Dealing with the “fiscal cliff” is Obama’s first post-election challenge. According to Wikipedia, Ben Bernanke, chairman of the U.S. Federal Reserve, was the first person to use the term "fiscal cliff" for this crisis. Testifying before the House Financial Services Committee in late February 2012, Bernanke warned that "a massive fiscal cliff of large spending cuts and tax increases" would take place on January 1, 2013.
By way of background from Wikipedia, on August 2, 2011, Congress passed the Budget Control Act of 2011 as part of an agreement to resolve the debt-ceiling crisis. A part of the Act directs automatic across-the-board cuts (known as "sequestrations"), split evenly between defense and domestic spending, beginning January 2, 2013 if they are unable to produce legislation that would decrease the deficit by $1.2 trillion over ten years.
It was thought that by putting at risk items dear to Republicans and other items dear to Democrats, both parties would want to come to a compromise. The Democrats want to protect middle class entitlements and the Republicans want to protect the tax privileges of the 1 per cent as well the interests of large defense contractors who are also among their largest political contributors.
But both parties are standing their ground. If there is still no compromise deficit reduction plan before Americans start singing Auld Lang Syne on December 31, they fall over the “fiscal cliff.” Bush tax cuts and a huge part of the defense budget turn to dust. Both rich and middle class start paying higher taxes, the unemployed and the sick lose some benefits and defense contractors lose expected revenues from projects.
There are those who say a severe recession will descend upon America that will raise unemployment beyond tolerable levels if they fall over the “fiscal cliff.” It is said that the condition of the American economy today is too fragile to withstand a combination of tax increases and spending cuts.
There are those who say there is time, even beyond the first quarter of next year, to negotiate a deal. The predicted dire consequences to the economy are not going to happen as 2012 gives way to 2013.
Well, it looks like the Republicans are going to test how tough the newly energized Obama will be. House Speaker John Boehner made noises about willingness to compromise “under the right conditions.” But he quickly added raising taxes isn’t the right thing to do.
According to the Financial Times, “many senior Republicans have accepted over time that the government needs to generate higher revenues if it wants to solve its fiscal problems. But their definition of ‘revenue’ frequently puts them at odds with Democrats and the White House.
“Republicans believe marginal tax rates, including on wages, investments and inheritance should not be raised at any cost – and Mr Boehner suggested he remained wedded to this position. But Democrats say tax rates should go up for the wealthy.”
The emboldened support base of Obama will likely put pressure on the newly reelected President to stay the course and meet the bluff of the Republicans. No agreement is better than a bad agreement, as Nobel Prize winning economist Paul Krugman puts it.
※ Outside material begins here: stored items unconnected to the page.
Section turn.
Context (w : world) (i e : Z) (c : cpu).
Hypothesis Hw : tests_inv w.
Hypothesis Hcur : current (k_sched (w_kernel w)) i.
Hypothesis Hon : Scheduler.on_stack (sched_layout I) (Scheduler.Slot i) (r_esp c - 52).

Lemma wp_turn X (x : act X) f (Q : unit → world → Prop) :
  w_code w !! i = Some (Step x f) →
  wp (perform dev I va entry e c x) (λ v w', Q tt (set_code (partial_alter (λ _, after x f v) i (w_code w')) w')) w →
  wp (turn dev I va entry e c i) Q w.
Proof.
  intros Hp Hwp. unfold turn, wp in *. rewrite Hp. by destruct (perform _ _ _ _ e c x w) as [[v w']|].
Qed.

(** The current task runs, unless it is about to yield. *)
Lemma current_running p :
  w_code w !! i = Some p → is_yield p = false →
  Scheduler.has_state (k_sched (w_kernel w)) (Scheduler.Slot i) Scheduler.TASK_RUNNING ∧ ¬ blocked (k_sched (w_kernel w)) i.
Proof.
  intros Hp Hy. assert (¬ blocked (k_sched (w_kernel w)) i) as Hnb.
  { intros Hb. rewrite (ti_block _ Hw i p Hb Hcur Hp) in Hy. done. }
  split; [|done]. destruct (ki_sched _ _ _ (ti_kernel _ Hw)) as [_ (cur & t & Hc & Ht & Hst)].
  unfold current in Hcur. assert (cur = Scheduler.Slot i) as -> by congruence. exists t. split; [done|].
  destruct Hst as [?|[Hb _]]; [done|]. destruct Hnb. by exists t.
Qed.

Lemma can_switch n :
  n = 49 ∨ (n = 50 ∧ Scheduler.has_state (k_sched (w_kernel w)) (Scheduler.Slot i) Scheduler.TASK_RUNNING) →
  can_take I n c (w_kernel w).
Proof.
  intros Hn. split; [lia|]. split.
  - rewrite (ki_idt _ _ _ (ti_kernel _ Hw)) by lia. rewrite decide_True by lia. by eexists.
  - exists (Scheduler.Slot i). split; [exact Hcur|]. split; [done|]. intros ->. by destruct Hn as [?|[_ ?]].
Qed.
“Republicans are trying, for the third time since he took office, to use economic blackmail to achieve a goal they lack the votes to achieve through the normal legislative process… they are, in effect, threatening to tank the economy unless their demands are met…. Well, this has to stop — unless we want hostage-taking, the threat of making the nation ungovernable, to become a standard part of our political process… Just say no and go over the cliff if necessary.”
Indeed, some Democrats are saying Obama need not do anything at all. The newly victorious Democrats are also quite certain the impact of the cuts on entitlement programs such as unemployment benefits will be so severe that Republicans will be quickly forced to compromise to ease pressure from their own constituents.
The Atlantic suggests that the new Obama is not going to be an easy pushover for the Republicans. Obama is more likely to push back and use People Power, a term Filipinos understand, to break the political gridlock in Washington. The Atlantic calls that approach “outsider strategy."
This approach has already helped Obama to get his way around the Republicans who control the House in the 'Don’t Ask, Don’t Tell' situation with gays in the military. Obama supported ending that treatment of military gays but things only started moving after the Log Cabin Republicans, or gay members of the Republican Party filed suit.
As The Atlantic recalled, “activists protested vigorously, blogged, wrote op-eds, withheld donations and generally fomented discontent and a sense of urgency that lawmakers had to listen to.”
Obama subsequently told a forum that what happened to that issue taught him a lesson: “You can’t change Washington from the inside, you can only change it from the outside.” That’s apparently, how he will go about getting what he wants and break the political gridlock.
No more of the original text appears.